Dedham'da ilk sorgulamayı yapan sorgu yargıcı, Sacco'nun South Braintree olayına karıştığına hemen kanaat getirir. Olayın olduğu 15 Nisan günü " İtalyan " işe gitmemiştir. Bu andan sonra, iki adamın yalanlamalarına rağmen teşhis için tanıkların karşısına çıkarılırlar.

Vanzetti daha önceden mahkum olmuştur. Noel'deki Bridgewater soygununun sanığı olarak tanıklar onu resmen teşhis etmiştir. Doğru dürüstbir savunma yapma imkanı olamayan Vanzetti yargıcın kararı okumasıyla mahkum olur: "Mahkeme, sanık Bartolomeo Vanzetti'yi 12 yıldan az 15 yıldan fazla olmamak üzere hapis cezasına çarptırmıştır..."

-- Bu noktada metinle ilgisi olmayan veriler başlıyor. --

Lemma tables_ok_upsert ps p :
  tables_ok ps → table_get (other (route p)) ps !! p_ID p = None →
  tables_ok (event_effect ps (EvUpsert (route p) p)).
Proof.
  intros Hok Hnone. apply tables_ok_intro. intros u k q Hq. simpl in *.
  destruct (decide (u = route p)) as [->|Hne].
  - rewrite table_get_set, lookup_insert in Hq. rewrite table_get_set_ne by (by destruct (route p)).
    case_decide as Hk; subst; simplify_eq; [done|].
    destruct (proj2 Hok _ _ _ Hq). split_and!; [done|done|].
    by eapply tables_ok_disjoint.
  - rewrite table_get_set_ne in Hq by done.
    assert (u = other (route p)) as -> by (by destruct u, (route p)).
    destruct (proj2 Hok _ _ _ Hq). split_and!; [done|done|].
    assert (other (other (route p)) = route p) as -> by (by destruct (route p)).
    rewrite table_get_set, lookup_insert_ne by (intros Heq; rewrite Heq in Hnone; congruence).
    pose proof (tables_ok_disjoint _ _ _ _ Hok Hq) as Hd.
    by destruct (route p).
Qed.

Lemma tables_ok_prefix cs n ps :
  tables_ok ps → tables_ok (foldl event_effect ps (take n (code_events cs))).
Proof.
  revert n ps. induction cs as [|c cs IH]; intros n ps Hok; [by destruct n|].
  change (c :: cs) with ([c] ++ cs). rewrite code_events_app.
  destruct c as [o p|oa od id|].
  - replace (code_events [CUpsert o p]) with
      [EvRemove (other (route p)) (p_ID p); EvUpsert (route p) p]
      by (unfold code_events, route, is_allow; simpl; by case_match).
    destruct n as [|[|n]]; cbn [take app foldl]; [done|by apply tables_ok_remove|].
    apply IH, tables_ok_upsert; [by apply tables_ok_remove|].
    simpl. by rewrite table_get_set, lookup_delete_eq.
  - change (code_events [CDelete oa od id]) with [EvRemove TAllow id; EvRemove TDeny id].
    destruct n as [|[|n]]; cbn [take app foldl]; [done|by apply tables_ok_remove|].
    by apply IH; do 2 apply tables_ok_remove.
  - by apply IH.
Qed.

Definition is_writer (cs : list call) : bool :=
  existsb (λ c, match c with CRead => false | _ => true end) cs.

Lemma reader_events cs : is_writer cs = false → code_events cs = [].
Proof.
  unfold is_writer, code_events. induction cs as [|[] cs IH]; csimpl; done.
Qed.

(** When one goroutine performs all the updates, the effects of a trace are
    those of that goroutine's updates. *)
Lemma effects_single_writer k tr ps :
  (∀ n ev, (n, ev) ∈ tr → is_commit ev = true → n = k) →
  effects tr ps = foldl event_effect ps (commits_of k tr).
Proof.
  revert ps. induction tr as [|[n ev] tr IH]; intros ps H; [done|].
  change ((n, ev) :: tr) with ([(n, ev)] ++ tr).
  rewrite effects_app, commits_of_app, foldl_app, IH by set_solver.
  f_equal. rewrite commits_of_one. simpl. destruct (is_commit ev) eqn:Hc.
  - by rewrite decide_True by (eapply H; [apply list_elem_of_here|done]).
  - by destruct ev; case_decide.
Qed.

(** C28: with at most one goroutine mutating the store, and any number
    reading, at every instant of every execution no policy ID is in both
    tables, every entry sits under its own ID, and only policies whose access
    is exactly ALLOW are in the allow table. *)
Theorem single_writer_tables_ok calls sched :
  (∀ k k' cs cs', calls !! k = Some cs → calls !! k' = Some cs' →
    is_writer cs = true → is_writer cs' = true → k = k') →
  tables_ok (view (sys_sh (run sched (spawn calls)).1)).
Proof.
  intros Hsingle. rewrite run_view, spawn_view by apply spawn_wf.
  set (tr := (run sched (spawn calls)).2).
  assert (Hsrc : ∀ n ev, (n, ev) ∈ tr → is_commit ev = true →
    ∃ cs, calls !! n = Some cs ∧ is_writer cs = true ∧ commits_of n tr `prefix_of` code_events cs).
  { intros n ev Hin Hc. pose proof (run_event_thread _ _ _ _ Hin) as Hn.
    rewrite spawn_length in Hn. apply lookup_lt_is_Some_2 in Hn as [cs Hn].
    destruct (run_pending sched (spawn calls) n (mkThread (PLoad []) cs)) as (th'&_&Hp).
    { by rewrite spawn_lookup, Hn. }
    rewrite spawn_pending in Hp. exists cs. split_and!; [done| |by eexists].
    pose proof (elem_of_commits _ _ _ Hin Hc) as Hin'.
    destruct (is_writer cs) eqn:Hw; [done|]. fold tr in Hp.
    rewrite (reader_events _ Hw) in Hp. symmetry in Hp. apply app_nil in Hp as [Hp _].
    rewrite Hp in Hin'. set_solver. }
  destruct (decide (Forall (λ e, is_commit e.2 = false) tr)) as [Hall|Hsome].
  - assert (effects tr NewPolicyStore = NewPolicyStore) as ->; [|apply tables_ok_new].
    by apply effects_quiet.
  - apply not_Forall_Exists in Hsome; [|solve_decision].
    apply Exists_exists in Hsome as ([k ev]&Hin&Hc); simpl in Hc.
    apply not_false_iff_true in Hc.
    destruct (Hsrc _ _ Hin Hc) as (cs&Hk&Hw&[rest Hpre]).
    rewrite (effects_single_writer k).
    + pose proof (tables_ok_prefix cs (length (commits_of k tr)) _ tables_ok_new) as Hok.
      by rewrite Hpre, take_app_length in Hok.
    + intros n ev' Hin' Hc'. destruct (Hsrc _ _ Hin' Hc') as (cs'&Hn&Hw'&_).
      eapply Hsingle; eauto.
Qed.

End WithRegexp.

(** ** Witnesses, on the literal regular-expression engine *)

Definition plain_policy (id access : string) : Policy :=
  mkPolicy id "" access (mkTarget "document" "read") [].

(** Two writers and a reader; the first writer loses a [CompareAndSwap] to the
    second and retries. *)
Definition sample_calls : list (list call) :=
  [[CUpsert canonical_order (plain_policy "A" "ALLOW")];
   [CUpsert canonical_order (plain_policy "B" "ALLOW")];
   [CRead]].
Definition sample_schedule : list nat := [0; 0; 0; 1; 1; 1; 1; 0; 2; 0; 0; 2].

Fixpoint busy_b `{RegexpLib} (sched : list nat) (sys : system) : bool :=
  match sched with
  | [] => true
  | n :: sched =>
    match sys_threads sys !! n with
    | Some th => negb (thread_done th) && busy_b sched (sys_step sys n).1
    | None => false
    end
  end.

Lemma busy_b_busy `{RegexpLib} sched sys : busy_b sched sys = true → busy sched sys.
Proof.
  revert sys. induction sched as [|n sched IH]; intros sys; simpl; [done|].
  destruct (sys_threads sys !! n) as [th|]; [|done]. intros Hb. bool_simp. eauto.
Qed.

Lemma store_lock_free_witness :
  busy sample_schedule (spawn sample_calls) ∧
  count_events is_fail (run sample_schedule (spawn sample_calls)).2 = 1 ∧
  count_events is_fail (run sample_schedule (spawn sample_calls)).2 ≤
    2 * count_events is_commit (run sample_schedule (spawn sample_calls)).2.
Proof.
  assert (busy sample_schedule (spawn sample_calls)) as Hb.
  { apply busy_b_busy. vm_compute. reflexivity. }
  split; [exact Hb|]. split; [vm_compute; reflexivity|].
  pose proof (store_lock_free sample_calls sample_schedule Hb) as H.
  destruct (run sample_schedule (spawn sample_calls)) as [sys tr]. exact (proj1 H).
Defined.

Lemma avoids_nil id : avoids id [].
Proof. by intros c Hc%elem_of_nil. Qed.
(** C1: the decision of a store after any history of upserts and deletes is
    that of the map the history denotes: access is granted exactly when some
    policy of that map whose access is ALLOW applies and no policy with any
    other access mode (DENY or unrecognised) does; and the matched ID is the
    key of the policy that decided. *)
Theorem history_decision ops oa od req :
  let m := spec_ops ops ∅ in
  let listed := ListActivePolicies oa od (run_ops ops NewPolicyStore) in
  (granted listed req ↔
   (∃ id p, m !! id = Some p ∧ p_Access p = AccessAllow ∧ policy_applies p req) ∧
   (∀ id p, m !! id = Some p → p_Access p ≠ AccessAllow → ¬ policy_applies p req)) ∧
  (∀ start now resp, CheckAccess listed start now req = Ok resp →
   e_Reason resp ≠ reason_default →
   ∃ p, m !! e_MatchedPolicyID resp = Some p ∧ policy_applies p req ∧
     e_Allowed resp = is_allow p).
Proof.
  intros m listed. split; [apply represents_granted, represents_run, represents_new|]. subst listed.
  pose proof (represents_run ops _ _ represents_new) as Hrep. fold m in Hrep.
  pose proof (proj2 Hrep) as Hid.
  destruct (ListActivePolicies oa od _) as [snap|] eqn:Hl; [|done].
  destruct (represents_listing _ m _ _ _ Hrep Hl) as [Ha Hd].
  intros start now resp. destruct (CheckAccess_cases snap start now req)
    as [(d&Hin&?&->)|[(_&p&Hin&?&->)|(_&_&->)]]; intros [= <-]; simpl; [| |done]; intros _.
  - apply Hd in Hin as (id&Hm&Hal). exists d. by rewrite (Hid _ _ Hm).
  - apply Ha in Hin as (id&Hm&Hal). exists p. by rewrite (Hid _ _ Hm).
Qed.

(** C29: fail-closed updates.  In a store reached by any history, upserting a
    policy whose access is not exactly ALLOW under an ID the deny table does
    not hold, or deleting an ID the deny table does not hold, never turns a
    refused request into a granted one. *)
Theorem fail_closed_updates ops o oa od oa' od' oa'' od'' p id req :
  let ps := run_ops ops NewPolicyStore in
  p_Access p ≠ AccessAllow → st_deny ps !! p_ID p = None → st_deny ps !! id = None →
  (granted (ListActivePolicies oa' od' (UpsertPolicy o p ps)) req →
   granted (ListActivePolicies oa'' od'' ps) req) ∧
  (granted (ListActivePolicies oa' od' (DeletePolicy oa od id ps)) req →
   granted (ListActivePolicies oa'' od'' ps) req).
Proof.
  intros ps Hacc Hdeny Hid.
  destruct (ListActivePolicies oa'' od'' ps) as [snap|] eqn:Hl; [|done].
  destruct (list_active_elem _ _ _ _ Hl) as [Ha Hd].
  assert (Hmono : ∀ ps',
    (∀ k q, st_allow ps' !! k = Some q → st_allow ps !! k = Some q) →
    (∀ k q, st_deny ps !! k = Some q → st_deny ps' !! k = Some q) →
    granted (ListActivePolicies oa' od' ps') req → granted (Ok snap) req).
  { intros ps' Hsub Hsup. destruct (ListActivePolicies oa' od' ps') as [snap'|] eqn:Hl'; [|done].
    destruct (list_active_elem _ _ _ _ Hl') as [Ha' Hd']. rewrite !granted_iff.
    setoid_rewrite Ha. setoid_rewrite Hd. setoid_rewrite Ha'. setoid_rewrite Hd'.
    naive_solver. }
  assert (Hroute : route p = TDeny).
  { unfold route, is_allow. by destruct (String.eqb_spec (p_Access p) AccessAllow). }
  split; apply Hmono; intros k q.
  - change (st_allow (UpsertPolicy o p ps)) with (table_get TAllow (UpsertPolicy o p ps)).
    rewrite table_get_UpsertPolicy, Hroute, decide_False, lookup_delete by done.
    by case_decide.
  - change (st_deny (UpsertPolicy o p ps)) with (table_get TDeny (UpsertPolicy o p ps)).
    rewrite table_get_UpsertPolicy, Hroute, decide_True, lookup_insert by done.
    case_decide; simpl; congruence.
  - change (st_allow (DeletePolicy oa od id ps)) with (table_get TAllow (DeletePolicy oa od id ps)).
    rewrite table_get_DeletePolicy, lookup_delete. by case_decide.
  - change (st_deny (DeletePolicy oa od id ps)) with (table_get TDeny (DeletePolicy oa od id ps)).
    rewrite table_get_DeletePolicy, lookup_delete. case_decide; simpl; congruence.
Qed.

Bu birinci dava yüzünden Vanzeetti diğer mahkemeyi tutuklulara ayrılan "kafes"ten izler. 1921 ağustosunda aynı yargıç, Dedham'daki mahkemede bu sefer Sacco ve Vanzetti'nin idama mahkum edildiği kararını okur. O andan itibaren iki tutuklu için uzun ve acılı bekleyiş başlar. Mahkeme uzadıkça uzar. Hatta o sırada başka bir cinayetten hapiste yatmakta olan Celestino Madeiras, soygunu ve cinayetleri Joe Morelli çetesiyle birlikte işlediğini itiraf eder. Ama...

9 Nisan 1927'de yine aynı yargıcın sesi iki arkadaşın acılarına ve umutlarına son verir: " Yüce Mahkememiz vücudunuza elektrik verilmek suretiyle " ölüm cezasına " çarptırılmanızı uygun görmüştür... Yasaların kararı bu yöndedir."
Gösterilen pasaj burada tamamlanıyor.